New methods were proposed for attacking the encryption and the security

protocols used by GSM and GPRS. The described attacks are easy to apply, and do not require knowledge of the conversation. GSM operators should replace the existing cryptographic algorithms and protocols as early as possible, or switch to the secured third generation cellular system. Even GSM networks that use the new A5/3 surrender to the proposed attacks. Emphasis is on cipher text-only attack which is made possible by the fact that the error-correction codes are in use before the encryption. In case of GSM, the addition of such a structured redundancy before encryption is performed, reduces the security of the system.

## A fast method for cryptanalysis of substitution ciphers by T.Jackobsen

Jackobsen proposed method for cryptanalysis of substitution ciphers. In this method the initial guess of the key is refined through a number of iterations. In each step the recovered plain text using the current key is evaluated to hoe close it is to the correct key. To solve the cipher using this method bi gram distribution of letters in cipher text and plain text are sufficient. A distribution matrix is constructed only once and in each iteration the matrix is manipulated. This method is suitable for both mono and poly alphabetic substitution ciphers.

## Solving Substitution Ciphers with Genetics Algorithm by Joe Gester

In general any substitution cipher takes as a key a transformation from each cipher-text character to a plain-text character.
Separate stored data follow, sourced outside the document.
Section ArmedFacts.
Import UnitRepository WarMachineArming.

Lemma floor_ge (x : Q) (n : Z) : inject_Z n <= x -> (n <= Qfloor x)%Z.
Proof.
  intro H. pose proof (Qfloor_resp_le _ _ H) as L.
  rewrite Qfloor_Z in L. exact L.
Qed.

Lemma Math_round_ge (x : Q) (n : Z) :
  inject_Z n <= x + (1 # 2) -> inject_Z n <= JS.Math_round x.
Proof.
  intro H. unfold JS.Math_round. rewrite <- Zle_Qle.
  apply floor_ge. exact H.
Qed.

Lemma armed_numbers (stats : CombatStats) :
  1 <= attack stats ->
  2 <= attack (calculateArmedWarMachineStats stats)
  /\ exists rd,
       rangeDamage (calculateArmedWarMachineStats stats) = Some rd
       /\ attack (calculateArmedWarMachineStats stats) <= rd.
Proof.
  intros Ha. unfold calculateArmedWarMachineStats.
  cbn [attack rangeDamage].
  assert (A2 : 2 <= JS.Math_round (JS.mul (attack stats) 2)).
  { apply (Math_round_ge _ 2). rewrite mul_correct.
    change (inject_Z 2) with 2. lra. }
  split; [exact A2|].
  eexists. split; [reflexivity|].
  revert A2. unfold JS.Math_round at 1 2 4.
  generalize (Qfloor (JS.mul (attack stats) 2 + (1 # 2))). intros n A2.
  apply Math_round_ge. rewrite mul_correct. lra.
Qed.

(** X4: arming makes a war machine no weaker than the numbers promise: for
    an entry with attack, health and speed of 1 or more, the armed attack
    is 2 or more, the armed health 3 or more, the armed speed 1 or more,
    and the armed ranged damage is no less than the armed attack. *)
Theorem armed_strength (stats : CombatStats) :
  1 <= attack stats -> 1 <= health stats -> 1 <= speed stats ->
  2 <= attack (calculateArmedWarMachineStats stats)
  /\ 3 <= health (calculateArmedWarMachineStats stats)
  /\ 1 <= speed (calculateArmedWarMachineStats stats)
  /\ exists rd,
       rangeDamage (calculateArmedWarMachineStats stats) = Some rd
       /\ attack (calculateArmedWarMachineStats stats) <= rd.
Proof.
  intros Ha Hh Hs.
  destruct (armed_numbers stats Ha) as [A2 Rd].
  split; [exact A2|].
  split.
  { unfold calculateArmedWarMachineStats. cbn [health].
    apply (Math_round_ge _ 3). rewrite mul_correct.
    change (inject_Z 3) with 3. lra. }
  split; [|exact Rd].
  unfold calculateArmedWarMachineStats. cbn [speed].
  apply (Math_round_ge _ 1). rewrite mul_correct.
  change (inject_Z 1) with 1. lra.
Qed.

Lemma armed_strength_witness :
  1 <= attack (regularCombatStats WARRIOR)
  /\ 1 <= health (regularCombatStats WARRIOR)
  /\ 1 <= speed (regularCombatStats WARRIOR)
  /\ 2 <= attack (calculateArmedWarMachineStats (regularCombatStats WARRIOR))
  /\ 3 <= health (calculateArmedWarMachineStats (regularCombatStats WARRIOR)).
Proof.
  assert (Ha : 1 <= attack (regularCombatStats WARRIOR)) by discriminate.
  assert (Hh : 1 <= health (regularCombatStats WARRIOR)) by discriminate.
  assert (Hs : 1 <= speed (regularCombatStats WARRIOR)) by discriminate.
  split; [exact Ha|]. split; [exact Hh|]. split; [exact Hs|].
  destruct (armed_strength (regularCombatStats WARRIOR) Ha Hh Hs)
    as (A & H & _).
  split; [exact A | exact H].
Defined.

(** X5: a unit that takes the stats of an armed war machine fights at range,
    whatever was armed with: its range is 175 pixels, it is ranged, its
    cooldown is the ranged one, it is at full health, and for an arming
    attack of 1 or more its damage is computed from the ranged damage. *)
Theorem armed_unit_fights_at_range (unit : BattleScene.Unit)
    (armedWith : RegularUnitType) (stats : CombatStats) :
  1 <= attack stats ->
  let u :=
    BattleScene.applyArmedWarMachineStats unit
      (mkArmedWarMachine armedWith (calculateArmedWarMachineStats stats)) in
  BattleScene.range u = 175
  /\ BattleScene.isRanged u = true
  /\ BattleScene.cooldownMs u = CombatRules.RANGED_COOLDOWN_MS
  /\ BattleScene.hp u = BattleScene.maxHp u
  /\ exists rd,
       BattleScene.rangeDamage u = Some rd
       /\ forall target,
            CombatRules.calculateDamage
              (CombatRules.mkAttackProfile (BattleScene.attack u)
                 (BattleScene.rangeDamage u))
              target
            = CombatRules.calculateDamage
                (CombatRules.mkAttackProfile rd None) target.
Proof.
  intros Ha u. subst u.
  split; [reflexivity|]. split; [reflexivity|]. split; [reflexivity|].
  split; [reflexivity|].
  destruct (armed_numbers stats Ha) as [A2 (rd & Erd & Le)].
  exists rd. unfold BattleScene.applyArmedWarMachineStats.
  cbn [BattleScene.rangeDamage BattleScene.attack combatStats].
  split; [exact Erd|]. intro target. rewrite Erd.
  unfold CombatRules.calculateDamage.
  cbn [CombatRules.rangeDamage CombatRules.attack].
  assert (G : JS.gt rd 0 = true) by (apply gt_true; lra).
  rewrite G. reflexivity.
Qed.

Lemma armed_unit_fights_at_range_witness :
  1 <= attack (regularCombatStats ORC)
  /\ forall unit,
       BattleScene.range
         (BattleScene.applyArmedWarMachineStats unit
            (mkArmedWarMachine ORC
               (calculateArmedWarMachineStats (regularCombatStats ORC))))
       = 175.
Proof.
  assert (Ha : 1 <= attack (regularCombatStats ORC)) by discriminate.
  split; [exact Ha|]. intro unit.
  apply (armed_unit_fights_at_range unit ORC (regularCombatStats ORC) Ha).
Defined.

End ArmedFacts.

(** ** The resolver, one unit at a time *)

Section NearestEnemy.
Import SimulateBattle.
When the key space is large trying all possible keys i.e. a brute force attack is not a viable option. Joe Gester proposed and implemented the simplest approach based on searching the more likely used keyword generated key space.

The proposed Genetic algorithm is involves an iterative process of finding the fitness of the individuals in the population. Then selectively genetic operators are applied to the members of the population to create a new generation and the process is repeated. Each generation is created by selecting members of the previous generation randomly and weighted according to their fitness.

The proposed method uses a simple genetic algorithm approach to search the key space of cryptograms. If this method is not satisfactory, then attempt was made to search a smaller problem space by restricting the key searched to those which are generated by a keyword. In first approach fitness function were used for rating the quality of each individual in the population's Solution, that is based on trigram and bigram counts. Then new populations were constructed by selecting randomly either crossover or mutation. In this approach rapidly the populations reach local maxima or never seem to converge to anything resembling English. The fitness function has evaluated the fitness of a candidate properly. The method used for crossover was more of a crossover coupled with several mutations rather than a simple crossover.

To allow for a simplified crossover mechanism it will be necessary to allow duplicate characters. An ad-hoc heuristic approach may be suitable to automate solving substitution ciphers.